Lemma branch_from_start lane (st : St) id e path :
  state_wf (storage_view st) -> entriesById (storage_view st) !! id = Some e ->
  root_path (entriesById (storage_view st)) e path ->
  Session.tree_findEntriesOnBranch (Session.view 0 lane) (branch_from id) st = (st, Ok path).
Proof.
  intros Hwf He Hpath.
  transitivity (st, findEntriesOnBranch no_query no_bounds id (storage_view st)); [reflexivity|].
  destruct (findEntriesOnBranch_eq (storage_view st) no_query no_bounds id e Hwf He I I) as (p & Hp & Heq).
  rewrite (root_path_det _ _ _ _ Hp Hpath) in Heq. rewrite Heq. simpl limit_take.
  rewrite upto_never, keep_all; done.
Qed.

(** The walk collects the part of the path before the common ancestor. *)
Lemma collect_entries_path lane (st : St) e mine shared fuel acc :
  state_wf (storage_view st) -> entriesById (storage_view st) !! "" = None ->
  entriesById (storage_view st) !! e_id e = Some e ->
  root_path (entriesById (storage_view st)) e (mine ++ shared) ->
  (forall x, x ∈ mine -> Some (e_id x) <> e_id <$> head shared) ->
  (length mine < fuel)%nat ->
  collect_entries (Session.view 0 lane) fuel (Some (e_id e)) (e_id <$> head shared) acc st = (st, Ok (acc ++ mine)).
Proof.
  intros Hwf Hempty. revert e mine acc. induction fuel as [|fuel IH]; intros e mine acc He Hpath Hne Hfuel; [lia|].
  assert (Hid : forall x, entriesById (storage_view st) !! e_id x = Some x -> truthy (Some (e_id x)) = Some (e_id x)).
  { intros x Hx. unfold truthy. rewrite bool_decide_eq_false_2; [done|]. intros Heq. rewrite Heq in Hx. congruence. }
  cbn [collect_entries]. rewrite (Hid e He). destruct mine as [|x mine].
  - simpl in Hpath. rewrite bool_decide_eq_true_2; [by rewrite app_nil_r|]. by inversion Hpath; subst.
  - assert (x = e) as -> by (by inversion Hpath).
    rewrite bool_decide_eq_false_2 by (apply Hne; by left).
    unfold mbind, M_bind, Session.view at 1, Session.tree_getEntry, Session.getEntry, Session.read_storage,
      Session.query_storage, getEntry. rewrite He.
    rewrite (app_cons_snoc acc e mine). inversion Hpath as [? Hroot|? p pe l Hp Hpe Hrest]; subst.
    + rewrite Hroot. destruct mine; [|done]. destruct fuel; [simpl in Hfuel; lia|]. by rewrite app_nil_r.
    + rewrite Hp. assert (e_id pe = p) as <- by (by apply (wf_byId_id _ Hwf)).
      apply IH; [done|done| |simpl in Hfuel; lia]. intros y Hy. apply Hne. by right.
Qed.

+ + + + +

Exercise details: Each line in the listing that contains "head" should be returned.

Answer space:
  (forall x, x ∈ mine -> Some (e_id x) <> e_id <$> head shared) ->
  collect_entries (Session.view 0 lane) fuel (Some (e_id e)) (e_id <$> head shared) acc st = (st, Ok (acc ++ mine)).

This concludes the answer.